Desde a “catastrófica primavera” de 1994 – forma como a FIA se refere ao início da temporada –, a entidade resolveu padronizar os serviços de atendimento em pistas. Toda pista deve ter quatro carros de salvamento (S-cars) e dois carros de resgate (R-cars). Nos carros de resgate devem estar um médico de emergência e quatro paramédicos. Também nos circuitos, os centros médicos devem ser mini-hospitais. Tudo isso para evitar repetir o atraso no atendimento de 1994.
Para regular e fiscalizar as regras de segurança em corridas automobilísticas, a FIA criou o Instituto de Segurança para os Esportes a Motor (Institute for Safety in MotorSport, em inglês) após os acidentes de Ímola em 1994. Muitas das modificações citadas nesta matéria são fruto justamente da criação deste instituto. Atualmente, o presidente do Instituto é Gérard Saillant, um dos maiores nomes em relação à medicina no esporte do mundo.

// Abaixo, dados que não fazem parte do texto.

(* ===== verification/NmbmCreate.v ===== *)
(** * NMBM: setting up a chip

    The memory the instance needs, the boundary of the management area, and
    the creation of signature and info tables on a new chip. *)

From stdpp Require Import base numbers list.
From Stdlib Require Import ZArith Lia.
From S2P Require Import Prelude IntLib Crc32 NmbmTypes NmbmPhys NmbmState NmbmNand NmbmTable NmbmMgmt NmbmImage NmbmUpdate NmbmMapping NmbmAttach.

#[local] Opaque nmbm_crc32 crc_ref le_bytes le_value nmbm_update_checksum.

Section Init.
Context {D : Type} {L : nmbm_lower_device D} {GO : geometry_ok L}.
Implicit Types s : nmbm_instance D.

(** ** Memory *)

Lemma calc_structure_size_spec :
  nmbm_calc_structure_size =
  info_table_size + state_table_size + mapping_table_size + rawpage_size.
Proof.
  geometry. destruct info_table_layout as (Hh & Hs & Hm & Hsz & _).
  destruct state_table_size_spec as [_ Hss]. pose proof mapping_table_size_spec as Hms.
  unfold sizeof_info_table_header in Hh.
  assert (E : nmbm_lldiv nld_size erasesize = block_count).
  { rewrite nmbm_lldiv_spec; [|destruct geo_chip as (c & Hc & ->)|lia].
    - rewrite <- block_count_spec. apply u32_small. lia.
    - split; [lia|]. apply Z.pow_lt_mono_r; lia. }
  assert (Hcalc : nmbm_calc_structure_size =
    u32 (info_table_size + state_table_size + mapping_table_size + writesize + oobsize)).
  { unfold nmbm_calc_structure_size, info_table_size, init_mapping_table_off, init_state_table_off,
      state_table_size, mapping_table_size. rewrite E. reflexivity. }
  rewrite Hcalc. clear Hcalc E.
  rewrite u32_small; lia.
Qed.

(** An instance fresh from [nmbm_init_structure]. *)
Record init_ok s : Prop := {
  init_buffers : buffers_ok s;
  init_offsets : offsets_ok (info_table s);
  init_header : info_header_wf (info_table s);
  init_good b : 0 <= b < block_count -> good (block_state s) b;
  init_clean : tables_changed s = false
}.
(* ===== verification/NmbmSim.v ===== *)
(** * A simulated NAND chip

    A small chip with injectable faults that satisfies [geometry_ok] and
    [nand_laws]: the assumptions of the specifications can hold, and the
    model of NMBM can be run. *)

From stdpp Require Import base numbers list gmap.
From Stdlib Require Import ZArith Lia.
From S2P Require Import Prelude IntLib NmbmTypes NmbmPhys NmbmState NmbmNand NmbmTable NmbmMgmt NmbmAttach NmbmLogic.

(** 64 blocks of 8 pages of 64 bytes. *)
Definition SIM_PAGE : Z := 64.
Definition SIM_BLOCK : Z := 512.
Definition SIM_SIZE : Z := 32768.
Definition SIM_OOB : Z := 16.

(** Defects of a chip, fixed for its life: what fails to erase, to program,
    to read (and with which error), and whether its driver keeps bad block
    marks. *)
Record faults := mkFaults {
  bad_erase : list Z;
  bad_write : list Z;
  bad_read : list (Z * Z);
  keeps_marks : bool
}.

Definition no_faults : faults := mkFaults [] [] [] true.

(** The contents of a chip with the defects [F]. *)
Record sim (F : faults) := mkSim {
  sim_pages : gmap Z (list Z);       (** programmed pages, by address *)
  sim_marks : list Z                 (** blocks (addresses) marked bad *)
}.
Arguments mkSim {F}.
Arguments sim_pages {F}.
Arguments sim_marks {F}.

Definition resize (n : nat) (l : list Z) : list Z := take n (l ++ replicate n 0xff).

Definition has (l : list Z) (a : Z) : bool := existsb (Z.eqb a) l.

Section Chip.
Context {F : faults}.

Definition blank_sim : sim F := mkSim ∅ [].

(** The contents of a page: 64 bytes whatever the map holds. *)
Definition sim_page (d : sim F) (a : Z) : list Z :=
  map u8 (resize 64 (default [] (sim_pages d !! a))).

Definition with_pages (d : sim F) (m : gmap Z (list Z)) : sim F := mkSim m (sim_marks d).

Definition sim_error (a : Z) : Z :=
  match find (fun x => fst x =? a) (bad_read F) with Some (_, e) => e | None => 0 end.

Definition sim_read (d : sim F) (a : Z) (data oob : option (list Z)) (_ : nmbm_oob_mode) :
    sim F * Z * list Z * list Z :=
  let r := sim_error a in
  let data' :=
    match data with
    | Some b => if r =? 0 then resize (length b) (sim_page d a) else b
    | None => []
    end in
  (d, r, data', default [] oob).

Definition sim_write (d : sim F) (a : Z) (data oob : option (list Z)) (mode : nmbm_oob_mode) :
    sim F * Z :=
  if has (bad_write F) a then (d, -5)
  else
    match data, mode with
    | Some b, NMBM_MODE_PLACE_OOB | Some b, NMBM_MODE_AUTO_OOB =>
        (with_pages d (<[a := zip_with Z.land (sim_page d a) (resize 64 b)]> (sim_pages d)), 0)
    | Some b, NMBM_MODE_RAW => (with_pages d (<[a := b]> (sim_pages d)), 0)
    | None, _ => (d, 0)
    end.

Definition sim_wipe (a : Z) (l : list nat) (m : gmap Z (list Z)) : gmap Z (list Z) :=
  fold_right (fun k m => delete (a + Z.of_nat k * SIM_PAGE) m) m l.

Definition sim_erase (d : sim F) (a : Z) : sim F * Z :=
  if has (bad_erase F) a then (d, -5)
  else
    (with_pages d (sim_wipe a (seq 0 8) (sim_pages d)), 0).

Definition sim_is_bad (d : sim F) (a : Z) : sim F * Z :=
  (d, if keeps_marks F && has (sim_marks d) a then 1 else 0).

Definition sim_mark_bad (d : sim F) (a : Z) : sim F * Z :=
  (mkSim (sim_pages d) (a :: sim_marks d), 0).

#[global] Instance sim_lower : nmbm_lower_device (sim F) :=
  mkLower 4 0 NMBM_F_CREATE SIM_SIZE SIM_BLOCK SIM_PAGE SIM_OOB 0 true
    None sim_read sim_write sim_erase (Some sim_is_bad) (Some sim_mark_bad).

#[global] Instance sim_model : NandModel (sim F) := sim_page.

#[global] Instance sim_geometry : geometry_ok sim_lower.
Proof.
  constructor.
  - by exists 6.
  - by exists 9.
  - by exists 15.
  - done.
  - done.
  - done.
  - done.
  - done.
  - done.
  - done.
  - done.
Qed.

Lemma length_resize n l : length (resize n l) = n.
Proof. unfold resize. rewrite length_take, length_app, length_replicate. lia. Qed.

Lemma resize_id l : resize (length l) l = l.
Proof. unfold resize. by rewrite take_app_length. Qed.

Lemma sim_page_len d a : length (sim_page d a) = 64%nat.
Proof. unfold sim_page. by rewrite length_map, length_resize. Qed.

Lemma sim_page_byte d a : Forall is_byte (sim_page d a).
Proof. apply Forall_map, Forall_true. intros x. apply Z.mod_pos_bound. lia. Qed.

Lemma map_u8_id l : Forall is_byte l -> map u8 l = l.
Proof. induction 1 as [|x l Hx Hl IH]; [done|]. simpl. rewrite IH. f_equal. by apply Z.mod_small. Qed.

Lemma zip_land_byte x y : Forall is_byte x -> Forall is_byte (zip_with Z.land x y).
Proof.
  intros H. revert y. induction H as [|a x Ha Hx IH]; intros [|b y]; simpl; constructor; auto.
  by apply land_byte.
Qed.

Lemma zip_land_idem x y : zip_with Z.land (zip_with Z.land x y) y = zip_with Z.land x y.
Proof.
  revert y. induction x as [|a x IH]; intros [|b y]; simpl; [done..|].
  by rewrite <- Z.land_assoc, Z.land_diag, IH.
Qed.

Lemma sim_page_insert d m a l :
  length l = 64%nat -> Forall is_byte l -> sim_page (with_pages d (<[a := l]> m)) a = l.
Proof.
  intros Hl Hb. unfold sim_page. simpl. rewrite lookup_insert_eq. simpl.
  rewrite <- Hl, resize_id. by apply map_u8_id.
Qed.

Lemma sim_wipe_other a l m p :
  (forall k, k ∈ l -> p <> a + Z.of_nat k * SIM_PAGE) -> sim_wipe a l m !! p = m !! p.
Proof.
  induction l as [|k l IH]; intros H; [done|]. simpl.
  rewrite lookup_delete_ne by (symmetry; apply H; by left). apply IH.
  intros j Hj. apply H. by right.
Qed.

Lemma sim_wipe_page a l m k : k ∈ l -> sim_wipe a l m !! (a + Z.of_nat k * SIM_PAGE) = None.
Proof.
  induction l as [|j l IH]; intros H; [by apply not_elem_of_nil in H|]. simpl.
  destruct (decide (j = k)) as [->|Hne]; [by rewrite lookup_delete_eq|].
  apply elem_of_cons in H as [->|H]; [done|].
  rewrite lookup_delete_ne; [by apply IH|]. unfold SIM_PAGE. lia.
Qed.

#[local] Opaque sim_wipe.

Lemma sim_erase_ok d ba d' r :
  sim_erase d (ba * SIM_BLOCK) = (d', r) ->
  same_outside (in_block ba) d d' /\
  (r = 0 -> forall p, in_block ba p -> (SIM_PAGE | p) -> sim_page d' p = erased_page).
Proof.
  unfold sim_erase. destruct (has _ _); intros E; apply pair_equal_spec in E as [<- <-].
  { split; [apply same_outside_refl|done]. }
  unfold in_block. change erasesize with SIM_BLOCK. split.
  - intros p Hp. unfold page_at, sim_model, sim_page. cbn [with_pages sim_pages]. rewrite sim_wipe_other; [done|].
    intros k Hk%elem_of_seq ->. apply Hp. unfold SIM_BLOCK, SIM_PAGE. lia.
  - intros _ p Hp [q ->]. unfold SIM_BLOCK, SIM_PAGE in *.
    replace (q * 64) with (ba * 512 + Z.of_nat (Z.to_nat (q - ba * 8)) * 64) by lia.
    unfold sim_page. cbn [with_pages sim_pages]. change 64 with SIM_PAGE.
    rewrite sim_wipe_page; [done|].
    apply elem_of_seq. lia.
Qed.

#[global] Instance sim_laws : nand_laws sim_lower sim_model.
Proof.
  constructor.
  - intros d p. unfold zlen, page_at, sim_model. by rewrite sim_page_len.
  - intros d p. apply sim_page_byte.
  - intros d a data oob mode d' r data' oob' E. unfold read_page in E. simpl in E.
    unfold sim_read in E. injection E as <- <- <- <-. split_and!.
    + apply same_outside_refl.
    + intros b ->. unfold zlen. destruct (_ =? 0); [by rewrite length_resize|done].
    + by intros b ->.
    + intros -> _ _ b -> Hb. simpl. unfold zlen in Hb. change writesize with 64 in Hb.
      replace (length b) with (length (sim_page d a)) by (rewrite sim_page_len; lia).
      apply resize_id.
  - intros d a data oob mode d' r _ E. unfold write_page in E. simpl in E. unfold sim_write in E.
    destruct (has _ _); [injection E as <- <-; by split; [apply same_outside_refl|]|].
    assert (Ho : forall l, same_outside (fun p => p = a) d (with_pages d (<[a := l]> (sim_pages d)))).
    { intros l p Hp. unfold page_at, sim_model, sim_page. simpl. by rewrite lookup_insert_ne by auto. }
    destruct data as [b|]; [|injection E as <- <-; by split; [apply same_outside_refl|]].
    assert (Hw : forall b0, Some b = Some b0 -> zlen b0 = writesize ->
      sim_page (with_pages d (<[a := zip_with Z.land (sim_page d a) (resize 64 b)]> (sim_pages d))) a =
      zip_with Z.land (sim_page d a) b0).
    { intros b0 E0 Hb0. injection E0 as <-. change writesize with 64 in Hb0. unfold zlen in Hb0.
      replace 64%nat with (length b) by lia. rewrite resize_id. apply sim_page_insert.
      - rewrite length_zip_with, sim_page_len. lia.
      - apply zip_land_byte, sim_page_byte. }
    destruct mode; injection E as <- <-; (split; [apply Ho|]); intros b0 E0 Hb0 Hm; [..|done].
    all: unfold page_at, sim_model; rewrite (Hw b0 E0 Hb0); split; [apply zip_land_idem|done].
  - intros d ba d' r E. by apply sim_erase_ok.
  - done.
  - intros f d a d' r E. injection E as <-. intros E. injection E as <- <-. apply same_outside_refl.
  - intros f d ba d' r E. injection E as <-. intros E. injection E as <- <-. done.
Qed.

(** Defects that are not there do not show. *)
Lemma sim_reliable a : sim_error a = 0 -> reliable_page a.
Proof. by intros H d data oob mode. Qed.

Lemma sim_programmable a : has (bad_write F) a = false -> programmable a.
Proof.
  intros H d data oob mode. unfold write_page, sim_lower, sim_write. simpl. rewrite H.
  by destruct data, mode.
Qed.

Lemma sim_erasable ba : has (bad_erase F) (ba * SIM_BLOCK) = false -> erasable ba.
Proof. intros H d. unfold erase_block, sim_lower, sim_erase. simpl. change erasesize with SIM_BLOCK. by rewrite H. Qed.

(** A block without a defect is sound. *)
Lemma sim_sound ba :
  has (bad_erase F) (ba * SIM_BLOCK) = false ->
  Forall (fun a => in_block ba a -> False) (bad_write F) ->
  Forall (fun x => in_block ba (fst x) -> snd x = 0) (bad_read F) -> sound ba.
Proof.
  intros He Hw Hr. split; [by apply sim_erasable|]. intros a Ha _. split.
  - apply sim_programmable. unfold has. apply not_true_is_false. intros (x & Hx & E)%existsb_exists.
    apply Z.eqb_eq in E as ->. rewrite Forall_forall in Hw. by apply (Hw x); [apply list_elem_of_In|].
  - apply sim_reliable. unfold sim_error. destruct (find _ _) as [[x e]|] eqn:E; [|done].
    apply find_some in E as [Hx E]. apply Z.eqb_eq in E. cbn in E. subst x.
    rewrite Forall_forall in Hr. by apply (Hr (a, e)); [apply list_elem_of_In|].
Qed.

(** ** Running NMBM on the chip *)

Definition zero_header : nmbm_header := mkHeader 0 0 0 0.

(** Cleared memory for the instance, as the callers of [nmbm_attach] pass. *)
Definition zero_instance (d : sim F) : nmbm_instance (sim F) :=
  mkInstance d (mkSignature zero_header 0 0 0 0 0 0 [0; 0; 0] [0; 0; 0; 0]) []
    (mkInfoHeader zero_header 0 0 0 0) [] 0 [] 0 [] 0 0 0 0 0 0 0 0 0.

Definition sim_mem : list Z := fill 0 (nmbm_calc_structure_size (D := sim F)).

Definition sim_attach (d : sim F) : res (nmbm_instance (sim F)) Z := nmbm_attach sim_mem (zero_instance d).

Definition run_state {A} (r : res (nmbm_instance (sim F)) A) (dflt : nmbm_instance (sim F)) : nmbm_instance (sim F) :=
  match r with Ret _ s => s | _ => dflt end.

Definition run_value {A} (r : res (nmbm_instance (sim F)) A) : option A :=
  match r with Ret a _ => Some a | _ => None end.

End Chip.

(** The state after attaching to a blank chip. *)
Definition sim_attached F : nmbm_instance (sim F) :=
  run_state (sim_attach blank_sim) (zero_instance blank_sim).
Definition ip_bytes (h : ip_hdr) : list Z :=
  le_bytes 1 (ip_hl_v h) ++ le_bytes 1 (ip_tos h) ++ le_bytes 2 (ip_len h) ++
  le_bytes 2 (ip_id h) ++ le_bytes 2 (ip_off h) ++ le_bytes 1 (ip_ttl h) ++
  le_bytes 1 (ip_p h) ++ le_bytes 2 (ip_sum h) ++ le_bytes 4 (ip_src h) ++
  le_bytes 4 (ip_dst h).

Definition ip_load (l : list Z) : option ip_hdr :=
  match load 1 0 l, load 1 1 l, load 2 2 l, load 2 4 l, load 2 6 l,
        load 1 8 l, load 1 9 l, load 2 10 l, load 4 12 l, load 4 16 l with
  | Some hl, Some tos, Some len, Some id, Some off,
    Some ttl, Some p, Some sum, Some s, Some d => Some (mkIp hl tos len id off ttl p sum s d)
  | _, _, _, _, _, _, _, _, _, _ => None
  end.

(** [id] is the value of [net_ip_id] before its increment. *)
Definition net_set_ip_header (h : ip_hdr) (id dest source : Z) : ip_hdr :=
  mkIp 69 0 (htons IP_HDR_SIZE) (htons id) (htons IP_FLAGS_DFRAG) 255 (ip_p h) 0 source dest.

(** ** TCP header *)

Definition TCP_HDR_SIZE : Z := 20.
Definition TCP_FIN : Z := 1.
Definition TCP_SYN : Z := 2.
Definition TCP_RST : Z := 4.
Definition TCP_PSH : Z := 8.
Definition TCP_ACK : Z := 16.
Definition TCP_URG : Z := 32.
Definition TCP_FLAG_MASK : Z := 63.
Definition TCP_HDR_LEN_MASK : Z := 15.
Definition TCP_HDR_LEN_SHIFT : Z := 12.
Definition TCP_OPT_EOL : Z := 0.
Definition TCP_OPT_NOP : Z := 1.
Definition TCP_OPT_MSS : Z := 2.
Definition TCP_OPT_WS : Z := 3.

Record tcp_hdr := mkTcp {
  src : Z; dst : Z; seq : Z; ack : Z; hflags : Z; wnd : Z; chksum : Z; urg : Z
}.

Definition tcp_bytes (h : tcp_hdr) : list Z :=
  le_bytes 2 (src h) ++ le_bytes 2 (dst h) ++ le_bytes 4 (seq h) ++ le_bytes 4 (ack h) ++
  le_bytes 2 (hflags h) ++ le_bytes 2 (wnd h) ++ le_bytes 2 (chksum h) ++ le_bytes 2 (urg h).

(** The header at the start of [l], when all its bytes are there. *)
Definition tcp_load (l : list Z) : option tcp_hdr :=
  match load 2 0 l, load 2 2 l, load 4 4 l, load 4 8 l,
        load 2 12 l, load 2 14 l, load 2 16 l, load 2 18 l with
  | Some s, Some d, Some q, Some a, Some f, Some w, Some c, Some u =>
      Some (mkTcp s d q a f w c u)
  | _, _, _, _, _, _, _, _ => None
  end.

(** The options of a SYN segment. *)
Definition tcp_set_mss_opt (mss : Z) : list Z :=
  [TCP_OPT_MSS; 4; Z.land (Z.shiftr mss 8) 255; Z.land mss 255; TCP_OPT_WS; 3; 0; TCP_OPT_EOL].

(** * Checksums *)

(** The sum of the 16-bit words of [l], an odd byte counting as a word. *)
Fixpoint word_sum (l : list Z) : Z :=
  match l with
  | b0 :: b1 :: t => b0 + 256 * b1 + word_sum t
  | [b] => b
  | [] => 0
  end.

Lemma pair_ind {A} (P : list A -> Prop) :
  P [] -> (forall a, P [a]) -> (forall a b l, P l -> P (a :: b :: l)) -> forall l, P l.
Proof.
  intros H0 H1 H2 l. enough (P l /\ forall a, P (a :: l)) by tauto.
  induction l as [|a l [IH1 IH2]]; split; auto.
Qed.

Lemma word_sum_bound l : Forall is_byte l -> 0 <= word_sum l <= 65535 * zlen l.
Proof.
  unfold zlen, is_byte. induction l as [|a|a b l IH] using pair_ind; intros Hb; simpl in *; [lia| |].
  - inversion_clear Hb. lia.
  - inversion_clear Hb as [|? ? Ha Hb']. inversion_clear Hb'. specialize (IH H0). lia.
Qed.

(** As long as the [int] does not overflow, the loops add up the words. *)
Lemma sum_words_sum l : Forall is_byte l -> forall s,
  0 <= s -> s + word_sum l < 2 ^ 31 -> sum_words l s = s + word_sum l.
Proof.
  unfold is_byte. induction l as [|a|a b l IH] using pair_ind; intros Hb s H0 Hs; simpl in *.
  - lia.
  - inversion_clear Hb. rewrite i32_small; lia.
  - inversion_clear Hb as [|? ? Ha Hb']. inversion_clear Hb' as [|? ? Hb0 Hl].
    pose proof (word_sum_bound l Hl). rewrite i32_small by lia. rewrite IH; [lia|done|lia|lia].
Qed.

Lemma word_sum_app l1 l2 : Nat.Even (length l1) -> word_sum (l1 ++ l2) = word_sum l1 + word_sum l2.
Proof.
  induction l1 as [|a|a b l IH] using pair_ind; intros He; simpl in *; [done| |].
  - exfalso. destruct He as [k ?]. lia.
  - rewrite IH; [lia|]. destruct He as [k ?]. exists (k - 1)%nat. lia.
Qed.

(** The fold: a value between 0 and 65535, congruent to the sum modulo
    65535, and 0 only for the sum 0. *)
Lemma fold_sum_spec s : 0 < s < 2 ^ 31 ->
  exists r, fold_sum s = 65535 - r /\ 1 <= r <= 65535 /\ r mod 65535 = s mod 65535.
Proof.
  intros Hs. unfold fold_sum.
  change 65535 with (Z.ones 16). rewrite !Z.land_ones, !Z.shiftr_div_pow2 by lia. change (Z.ones 16) with 65535.
  pose proof (Z.div_mod s (2 ^ 16) ltac:(lia)) as Hd.
  pose proof (Z.mod_pos_bound s (2 ^ 16) ltac:(lia)).
  pose proof (Z.div_pos s (2 ^ 16) ltac:(lia) ltac:(lia)).
  pose proof (Z.div_lt_upper_bound s (2 ^ 16) (2 ^ 15) ltac:(lia) ltac:(lia)).
  set (q := s / 2 ^ 16) in *. set (m := s mod 2 ^ 16) in *.
  rewrite (i32_small (q + m)) by lia.
  assert (Hmod : (q + m) mod 65535 = s mod 65535).
  { rewrite Hd. replace (2 ^ 16 * q + m) with (q + m + q * 65535) by lia. by rewrite Z_mod_plus_full. }
  unfold Z.lnot. destruct (Z_lt_le_dec (q + m) (2 ^ 16)) as [Hlt|Hge].
  - exists (q + m). rewrite (Z.div_small (q + m)) by lia. rewrite i32_small by lia.
    split_and!; [|lia|lia|done].
    replace (Z.pred (- (q + m + 0))) with (65535 - (q + m) + (-1) * 2 ^ 16) by lia.
    rewrite Z_mod_plus_full. apply Z.mod_small. lia.
  - exists (q + m - 65535).
    assert ((q + m) / 2 ^ 16 = 1) as -> by (symmetry; apply (Z.div_unique _ _ _ (q + m - 2 ^ 16)); lia).
    rewrite i32_small by lia. split_and!; [|lia|lia|].
    + replace (Z.pred (- (q + m + 1))) with (65535 - (q + m - 65535) + (-2) * 2 ^ 16) by lia.
      rewrite Z_mod_plus_full. apply Z.mod_small. lia.
    + rewrite <- Hmod. replace (q + m - 65535) with (q + m + (-1) * 65535) by lia.
      by rewrite Z_mod_plus_full.
Qed.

Fundada em 1961 e em desativada em 1982, a Associação dos Pilotos de Fórmula 1 (Grand Prix Drivers' Association, em inglês) voltou a ser reativada após as mortes de Senna e Ratzenberger, piloto austríaco que morreu um dia antes do brasileiro. Senna teve papel fundamental na volta da associação, já que na manhã do acidente em Ímola se reuniu com outros pilotos para falar de segurança. O principal papel da associação é defender o interesse dos pilotos. O atual presidente é o espanhol Pedro De La Rosa.
As regras para punições a pilotos que cometem atos imprudentes nas corridas tornaram-se mais rígidas após 1994. As punições de stop and go (ficar dez segundos parado nos boxes) passaram a ser aplicadas para pilotos que não obedecem a bandeira azul por três vezes, queimam a largada, causam acidentes ou não permitem ultrapassagens. A partir de 1995, a Superlicença também passou a ser exigida em corridas de Fórmula 1. Isso evita que pilotos “barbeiros” disputem a categoria.